#### [About this task]
Produce all the records again exactly as they stand.

+++++

(** A delivery attempt ends with an answer or an error text: no URL of a
    subscription makes the check itself fail. *)
Definition deliverable (d : DB) : Prop :=
  forall w e t, In w (webhook_subscriptions d) -> is_ok (attempt_for w e t) = true.

Definition weight (q : WebhookPendingDelivery) : Z := if pending q then Z.max 0 (3 - wp_attempts q) else 0.

(** The attempts the queue can still make. *)
Definition work (d : DB) : Z := sumZ (List.map weight (webhook_queue d)).

Lemma weight_nonneg q : 0 <= weight q.
Proof. unfold weight. destruct (pending q); lia. Qed.

Lemma work_nonneg d : 0 <= work d.
Proof. apply sumZ_nonneg, weight_nonneg. Qed.

(** ** One attempt *)

(** What becomes of the row. *)
Inductive fate := Gone | Kept (f : WebhookPendingDelivery -> WebhookPendingDelivery).

Definition settle (q : WebhookPendingDelivery) (x : fate) (l : list WebhookPendingDelivery) : list WebhookPendingDelivery :=
  match x with
  | Gone => List.filter (fun y => negb (wp_id y =? wp_id q)) l
  | Kept f => where_id (wp_id q) f l
  end.

(** A row that is kept has one attempt more, and is a dead letter at three. *)
Definition fate_ok (q : WebhookPendingDelivery) (x : fate) : Prop :=
  match x with
  | Gone => True
  | Kept f => (forall y, wp_id (f y) = wp_id y) /\ wp_attempts (f q) = wp_attempts q + 1 /\
      (forall y, wp_tenant (f y) = wp_tenant y /\ wp_subscription (f y) = wp_subscription y /\ wp_payload (f y) = wp_payload y) /\
      (pending (f q) = true -> wp_attempts q < 2)
  end.

Definition with_log (l : WebhookDeliveryLog) (d : DB) : DB := put_webhook_logs (webhook_logs d ++ [l]) d.

Lemma log_run {B} t sub ev n code err e (k : unit -> M B) s :
  existsb (subscription_is t sub) (webhook_subscriptions (disk s)) = true ->
  (append_delivery_log t sub ev n code err e ≫= k) s =
  (let d := with_log (MkWebhookDeliveryLog (uuids s) t sub ev n code err (JObj e) (now s)) (mem s) in
   k tt (Session d d (expired s) (now s) (today s) (uuids s + 1))).
Proof.
  intros Hsub. unfold append_delivery_log. rewrite run_assoc. unfold mbind at 1, M_bind at 1. cbv [uuid4].
  unfold add. rewrite run_assoc, run_now, run_assoc, run_orm, run_assoc, run_query. cbn [disk set_mem]. by rewrite Hsub.
Qed.

(** Processing a row logs one attempt and settles the row. *)
Lemma process_one_run q s d :
  disk s = d -> mem s = d -> queue_ok d -> deliverable d -> In q (webhook_queue d) -> pending q = true ->
  exists l x s', process_one_pending_row q s = (s', Ok tt) /\
    mem s' = put_webhook_queue (settle q x (webhook_queue d)) (with_log l d) /\
    fate_ok q x /\ wl_attempt l = wp_attempts q + 1 /\ wl_subscription l = wp_subscription q.
Proof.
  intros Hd Hm Hok Hnet Hin Hp. destruct (qo_rows _ Hok q Hin Hp) as ((w & Hw & Hsw) & Hat & e & He).
  assert (Hex : existsb (subscription_is (wp_tenant q) (wp_subscription q)) (webhook_subscriptions (disk s)) = true).
  { rewrite Hd. apply existsb_exists. by exists w. }
  unfold process_one_pending_row. rewrite run_now, run_scalar_synced by (split; [cbn; congruence|cbn; rewrite Hm; apply Hok]).
  rewrite He. cbn [table WebhookSubscription_entity]. rewrite Hm.
  assert (Hsub : List.find (subscription_is (wp_tenant q) (wp_subscription q)) (webhook_subscriptions d) = Some w).
  { destruct (List.find _ _) as [w'|] eqn:Hf; [|by rewrite (find_none _ _ Hf w Hw) in Hsw].
    apply find_some in Hf as [Hw' Hsw']. f_equal. apply (in_unique_key ws_id (webhook_subscriptions d)); [apply Hok|done..|].
    unfold subscription_is in *. apply andb_prop in Hsw as [_ ?%Z.eqb_eq], Hsw' as [_ ?%Z.eqb_eq]. congruence. }
  rewrite Hsub. set (ev := match dict_get e "event" with Some _ => _ | None => _ end). cbv zeta.
  apply andb_prop in Hsw as [_ Hid%Z.eqb_eq].
  destruct (ws_active w && str_in ev (ws_events w)).
  2:{ rewrite log_run by exact Hex. cbv zeta. rewrite Hm. eexists _, Gone, _. split; [reflexivity|]. by repeat split. }
  specialize (Hnet w e (now s) Hw). destruct (attempt_for w e (now s)) as [[t' [[[|] code] err]]|] eqn:Ha; [..|done];
    rewrite run_lift_ok; rewrite Hid; rewrite log_run by exact Hex; cbv zeta; rewrite Hm.
  { eexists _, Gone, _. split; [reflexivity|]. by repeat split. }
  destruct (Z.leb_spec 3 (wp_attempts q + 1)).
  - eexists _, (Kept (fun y => set_wp_attempts (wp_attempts q + 1) (set_wp_status "dead_letter" y))), _. split; [reflexivity|].
    split; [cbn -[where_id]; rewrite where_id_twice by done; reflexivity|]. by repeat split.
  - eexists _, (Kept (fun y => set_wp_next_retry (t' + retry_delay (wp_attempts q + 1)) (set_wp_attempts (wp_attempts q + 1) y))), _.
    split; [reflexivity|]. split; [cbn -[where_id]; rewrite where_id_twice by done; reflexivity|]. repeat split; intros; lia.
Qed.

(** ** One iteration of the worker *)

Definition quiet (d : DB) (s : session) : Prop := disk s = d /\ mem s = d.

Definition due (c : Z) (q : WebhookPendingDelivery) : bool := pending q && (wp_next_retry q <=? c).

Lemma claim_due_run c d s :
  quiet d s -> now s = c -> queue_ok d ->
  claim_due_row s = (s, Ok (hd_error (order_by (fun a b => wp_next_retry a <=? wp_next_retry b) (List.filter (due c) (webhook_queue d))))).
Proof.
  intros [Hd Hm] <- Hok. unfold claim_due_row. rewrite run_now, run_select_synced.
  - cbn [table WebhookPendingDelivery_entity]. by rewrite Hm.
  - split; [cbn; congruence|]. cbn. rewrite Hm. apply Hok.
Qed.

Lemma next_idle c d s :
  quiet d s -> queue_ok d -> existsb (due c) (webhook_queue d) = false ->
  exists s', at_time c process_next s = (s', Ok false) /\ quiet d s'.
Proof.
  intros [Hd Hm] Hok Hidle. unfold at_time, process_next, transaction. cbn [disk mem expired now today uuids]. rewrite Hd.
  set (s0 := Session d d [] c (today s) (uuids s)).
  rewrite (bind_run _ _ s0 _ _ (claim_due_run c d s0 (conj eq_refl eq_refl) eq_refl Hok)).
  rewrite filter_none; cycle 1.
  { intros q Hq. destruct (due c q) eqn:E; [|done]. exfalso.
    assert (existsb (due c) (webhook_queue d) = true) by (apply existsb_exists; by exists q). congruence. }
  cbn. eexists. split; [reflexivity|by split].
Qed.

+++++

#### [Answer area]
(** A delivery attempt ends with an answer or an error text: no URL of a
    subscription makes the check itself fail. *)
Definition deliverable (d : DB) : Prop :=
  forall w e t, In w (webhook_subscriptions d) -> is_ok (attempt_for w e t) = true.

Definition weight (q : WebhookPendingDelivery) : Z := if pending q then Z.max 0 (3 - wp_attempts q) else 0.

(** The attempts the queue can still make. *)
Definition work (d : DB) : Z := sumZ (List.map weight (webhook_queue d)).

Lemma weight_nonneg q : 0 <= weight q.
Proof. unfold weight. destruct (pending q); lia. Qed.

Lemma work_nonneg d : 0 <= work d.
Proof. apply sumZ_nonneg, weight_nonneg. Qed.

(** ** One attempt *)

(** What becomes of the row. *)
Inductive fate := Gone | Kept (f : WebhookPendingDelivery -> WebhookPendingDelivery).

Definition settle (q : WebhookPendingDelivery) (x : fate) (l : list WebhookPendingDelivery) : list WebhookPendingDelivery :=
  match x with
  | Gone => List.filter (fun y => negb (wp_id y =? wp_id q)) l
  | Kept f => where_id (wp_id q) f l
  end.

(** A row that is kept has one attempt more, and is a dead letter at three. *)
Definition fate_ok (q : WebhookPendingDelivery) (x : fate) : Prop :=
  match x with
  | Gone => True
  | Kept f => (forall y, wp_id (f y) = wp_id y) /\ wp_attempts (f q) = wp_attempts q + 1 /\
      (forall y, wp_tenant (f y) = wp_tenant y /\ wp_subscription (f y) = wp_subscription y /\ wp_payload (f y) = wp_payload y) /\
      (pending (f q) = true -> wp_attempts q < 2)
  end.

Definition with_log (l : WebhookDeliveryLog) (d : DB) : DB := put_webhook_logs (webhook_logs d ++ [l]) d.

Lemma log_run {B} t sub ev n code err e (k : unit -> M B) s :
  existsb (subscription_is t sub) (webhook_subscriptions (disk s)) = true ->
  (append_delivery_log t sub ev n code err e ≫= k) s =
  (let d := with_log (MkWebhookDeliveryLog (uuids s) t sub ev n code err (JObj e) (now s)) (mem s) in
   k tt (Session d d (expired s) (now s) (today s) (uuids s + 1))).
Proof.
  intros Hsub. unfold append_delivery_log. rewrite run_assoc. unfold mbind at 1, M_bind at 1. cbv [uuid4].
  unfold add. rewrite run_assoc, run_now, run_assoc, run_orm, run_assoc, run_query. cbn [disk set_mem]. by rewrite Hsub.
Qed.

(** Processing a row logs one attempt and settles the row. *)
Lemma process_one_run q s d :
  disk s = d -> mem s = d -> queue_ok d -> deliverable d -> In q (webhook_queue d) -> pending q = true ->
  exists l x s', process_one_pending_row q s = (s', Ok tt) /\
    mem s' = put_webhook_queue (settle q x (webhook_queue d)) (with_log l d) /\
    fate_ok q x /\ wl_attempt l = wp_attempts q + 1 /\ wl_subscription l = wp_subscription q.
Proof.
  intros Hd Hm Hok Hnet Hin Hp. destruct (qo_rows _ Hok q Hin Hp) as ((w & Hw & Hsw) & Hat & e & He).
  assert (Hex : existsb (subscription_is (wp_tenant q) (wp_subscription q)) (webhook_subscriptions (disk s)) = true).
  { rewrite Hd. apply existsb_exists. by exists w. }
  unfold process_one_pending_row. rewrite run_now, run_scalar_synced by (split; [cbn; congruence|cbn; rewrite Hm; apply Hok]).
  rewrite He. cbn [table WebhookSubscription_entity]. rewrite Hm.
  assert (Hsub : List.find (subscription_is (wp_tenant q) (wp_subscription q)) (webhook_subscriptions d) = Some w).
  { destruct (List.find _ _) as [w'|] eqn:Hf; [|by rewrite (find_none _ _ Hf w Hw) in Hsw].
    apply find_some in Hf as [Hw' Hsw']. f_equal. apply (in_unique_key ws_id (webhook_subscriptions d)); [apply Hok|done..|].
    unfold subscription_is in *. apply andb_prop in Hsw as [_ ?%Z.eqb_eq], Hsw' as [_ ?%Z.eqb_eq]. congruence. }
  rewrite Hsub. set (ev := match dict_get e "event" with Some _ => _ | None => _ end). cbv zeta.
  apply andb_prop in Hsw as [_ Hid%Z.eqb_eq].
  destruct (ws_active w && str_in ev (ws_events w)).
  2:{ rewrite log_run by exact Hex. cbv zeta. rewrite Hm. eexists _, Gone, _. split; [reflexivity|]. by repeat split. }
  specialize (Hnet w e (now s) Hw). destruct (attempt_for w e (now s)) as [[t' [[[|] code] err]]|] eqn:Ha; [..|done];
    rewrite run_lift_ok; rewrite Hid; rewrite log_run by exact Hex; cbv zeta; rewrite Hm.
  { eexists _, Gone, _. split; [reflexivity|]. by repeat split. }
  destruct (Z.leb_spec 3 (wp_attempts q + 1)).
  - eexists _, (Kept (fun y => set_wp_attempts (wp_attempts q + 1) (set_wp_status "dead_letter" y))), _. split; [reflexivity|].
    split; [cbn -[where_id]; rewrite where_id_twice by done; reflexivity|]. by repeat split.
  - eexists _, (Kept (fun y => set_wp_next_retry (t' + retry_delay (wp_attempts q + 1)) (set_wp_attempts (wp_attempts q + 1) y))), _.
    split; [reflexivity|]. split; [cbn -[where_id]; rewrite where_id_twice by done; reflexivity|]. repeat split; intros; lia.
Qed.

(** ** One iteration of the worker *)

Definition quiet (d : DB) (s : session) : Prop := disk s = d /\ mem s = d.

Definition due (c : Z) (q : WebhookPendingDelivery) : bool := pending q && (wp_next_retry q <=? c).

Lemma claim_due_run c d s :
  quiet d s -> now s = c -> queue_ok d ->
  claim_due_row s = (s, Ok (hd_error (order_by (fun a b => wp_next_retry a <=? wp_next_retry b) (List.filter (due c) (webhook_queue d))))).
Proof.
  intros [Hd Hm] <- Hok. unfold claim_due_row. rewrite run_now, run_select_synced.
  - cbn [table WebhookPendingDelivery_entity]. by rewrite Hm.
  - split; [cbn; congruence|]. cbn. rewrite Hm. apply Hok.
Qed.

Lemma next_idle c d s :
  quiet d s -> queue_ok d -> existsb (due c) (webhook_queue d) = false ->
  exists s', at_time c process_next s = (s', Ok false) /\ quiet d s'.
Proof.
  intros [Hd Hm] Hok Hidle. unfold at_time, process_next, transaction. cbn [disk mem expired now today uuids]. rewrite Hd.
  set (s0 := Session d d [] c (today s) (uuids s)).
  rewrite (bind_run _ _ s0 _ _ (claim_due_run c d s0 (conj eq_refl eq_refl) eq_refl Hok)).
  rewrite filter_none; cycle 1.
  { intros q Hq. destruct (due c q) eqn:E; [|done]. exfalso.
    assert (existsb (due c) (webhook_queue d) = true) by (apply existsb_exists; by exists q). congruence. }
  cbn. eexists. split; [reflexivity|by split].
Qed.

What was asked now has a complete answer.